(** * clawworker: access gate, pairing approval and R2 synchronisation

    A shallow embedding of
      - [src/auth/middleware.ts]  (access middleware, token extraction),
      - [src/config.ts]           (bucket name, gateway token),
      - [src/gateway/r2.ts]       (rclone with a freshly written config),
      - [src/gateway/sync.ts]     (syncToR2),
      - [src/routes/api.ts]       (device, storage and update routes),
      - [src/client/pages/AdminPage.tsx] and the setup wizard (helpers),
    followed by the properties established about them.

    JavaScript strings are modelled as [string]; one [ascii] stands for one
    code unit.  A value of type [string | undefined] (or [| null]) is an
    [option string]. *)

From Stdlib Require Import String Ascii List ZArith Lia Bool Arith.
From Stdlib Require Import DecimalString.
Import ListNotations.
Local Open Scope string_scope.

(* ------------------------------------------------------------------ *)
(** ** JavaScript string primitives used by the sources *)

Module Js.

(** Truthiness of a [string | undefined]: defined and non-empty. *)
Definition truthyStr (s : string) : bool := negb (s =? "").

Definition truthy (o : option string) : bool :=
  match o with
  | Some s => truthyStr s
  | None => false
  end.

(** [a || b] on two optional strings, and [a || 'literal']. *)
Definition orElse (a b : option string) : option string :=
  if truthy a then a else b.

Definition orDefault (a : option string) (d : string) : string :=
  match a with
  | Some s => if truthyStr s then s else d
  | None => d
  end.

(** [a ?? b]. *)
Definition nullish {A : Type} (a b : option A) : option A :=
  match a with
  | Some _ => a
  | None => b
  end.

(** [a === b] where either side may be undefined. *)
Definition strictEqOpt (a : option string) (b : string) : bool :=
  match a with
  | Some s => s =? b
  | None => false
  end.

Definition dq : string := String (ascii_of_nat 34) EmptyString.
Definition nl : ascii := ascii_of_nat 10.
Definition cr : ascii := ascii_of_nat 13.
Definition NL : string := String nl EmptyString.

(** White space removed by [String.prototype.trim], for code units
    below 256: TAB, LF, VT, FF, CR, SPACE and NBSP. *)
Definition isWhite (c : ascii) : bool :=
  let n := nat_of_ascii c in
  (((9 <=? n) && (n <=? 13)) || (n =? 32) || (n =? 160))%nat.

Fixpoint dropWhite (l : list ascii) : list ascii :=
  match l with
  | [] => []
  | c :: rest => if isWhite c then dropWhite rest else l
  end.

Definition trim (s : string) : string :=
  string_of_list_ascii
    (rev (dropWhite (rev (dropWhite (list_ascii_of_string s))))).

(** [s?.trim()]. *)
Definition trimOpt (o : option string) : option string := option_map trim o.

(** [s.replace(/\r?\n/g, '')]. *)
Fixpoint stripNewlines (s : string) : string :=
  match s with
  | EmptyString => EmptyString
  | String c rest =>
      if Ascii.eqb c nl then stripNewlines rest
      else if Ascii.eqb c cr then
        match rest with
        | String d rest' =>
            if Ascii.eqb d nl then stripNewlines rest'
            else String c (stripNewlines rest)
        | EmptyString => String c EmptyString
        end
      else String c (stripNewlines rest)
  end.

(** [parts.join(sep)]. *)
Fixpoint join (sep : string) (parts : list string) : string :=
  match parts with
  | [] => ""
  | [p] => p
  | p :: rest => p ++ sep ++ join sep rest
  end.

(** [parts.filter(Boolean)] on strings. *)
Definition filterBoolean (parts : list string) : list string :=
  filter truthyStr parts.

(** [s.slice(-n)] for a positive [n]: the last [n] code units. *)
Definition sliceLast (n : nat) (s : string) : string :=
  substring (String.length s - n) n s.

(** [s.slice(0, n)]. *)
Definition sliceFirst (n : nat) (s : string) : string := substring 0 n s.

(** [s.startsWith(p)] and [s.includes(p)]. *)
Definition startsWith (p s : string) : bool := prefix p s.

Fixpoint includes (p s : string) : bool :=
  prefix p s ||
  match s with
  | EmptyString => false
  | String _ rest => includes p rest
  end.

Definition lowerChar (c : ascii) : ascii :=
  let n := nat_of_ascii c in
  if ((65 <=? n) && (n <=? 90))%nat then ascii_of_nat (n + 32) else c.

Fixpoint toLowerCase (s : string) : string :=
  match s with
  | EmptyString => EmptyString
  | String c rest => String (lowerChar c) (toLowerCase rest)
  end.

(** [s.split(sep)] for a one-character separator. *)
Fixpoint split (sep : ascii) (s : string) : list string :=
  match s with
  | EmptyString => [EmptyString]
  | String c rest =>
      if Ascii.eqb c sep then EmptyString :: split sep rest
      else match split sep rest with
           | x :: xs => String c x :: xs
           | [] => [String c EmptyString]
           end
  end.

(** Template-literal rendering of a non-negative integer. *)
Definition showNat (n : nat) : string :=
  NilEmpty.string_of_uint (Nat.to_uint n).

(** What a [catch] clause receives: an [Error] with its message, or
    any other thrown value. *)
Inductive Exn : Type :=
| ErrorObj (message : string)
| OtherThrown.

(** [err instanceof Error ? err.message : fallback]. *)
Definition messageOr (fallback : string) (e : Exn) : string :=
  match e with
  | ErrorObj m => m
  | OtherThrown => fallback
  end.

(** Outcome of awaiting a promise: fulfilled or rejected. *)
Inductive Res (A : Type) : Type :=
| Ok (a : A)
| Thrown (e : Exn).
Arguments Ok {A} a.
Arguments Thrown {A} e.

End Js.
Import Js.

(* ------------------------------------------------------------------ *)
(** ** Worker environment and [src/config.ts] *)

Record MoltbotEnv : Type := mkEnv {
  DEV_MODE : option string;
  E2E_TEST_MODE : option string;
  CF_ACCESS_TEAM_DOMAIN : option string;
  CF_ACCESS_AUD : option string;
  GATEWAY_TOKEN : option string;
  MOLTBOT_GATEWAY_TOKEN : option string;
  R2_ACCESS_KEY_ID : option string;
  R2_SECRET_ACCESS_KEY : option string;
  CF_ACCOUNT_ID : option string;
  R2_BUCKET_NAME : option string
}.

Module Config.

(** [env?.R2_BUCKET_NAME || 'clawworker-data']. *)
Definition getR2BucketName (env : MoltbotEnv) : string :=
  orDefault (R2_BUCKET_NAME env) "clawworker-data".

(** [env.GATEWAY_TOKEN ?? env.MOLTBOT_GATEWAY_TOKEN]. *)
Definition getGatewayToken (env : MoltbotEnv) : option string :=
  nullish (GATEWAY_TOKEN env) (MOLTBOT_GATEWAY_TOKEN env).

End Config.
Import Config.

(* ------------------------------------------------------------------ *)
(** ** [src/auth/middleware.ts] *)

Module Auth.

(** The part of the Hono context the middleware reads: request headers
    ([c.req.header(name)], [c.req.raw.headers.get(name)]) and the query
    string of [c.req.url] as [URLSearchParams] sees it, pairs in URL
    order. *)
Record Request : Type := mkRequest {
  header : string -> option string;
  searchParams : list (string * string)
}.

• REQUIRED ACTION
Once you find the string "ErrorObj" in a line of the records, copy that line.

• SOLUTION FOR THIS TASK
| ErrorObj (message : string)
  | ErrorObj m => m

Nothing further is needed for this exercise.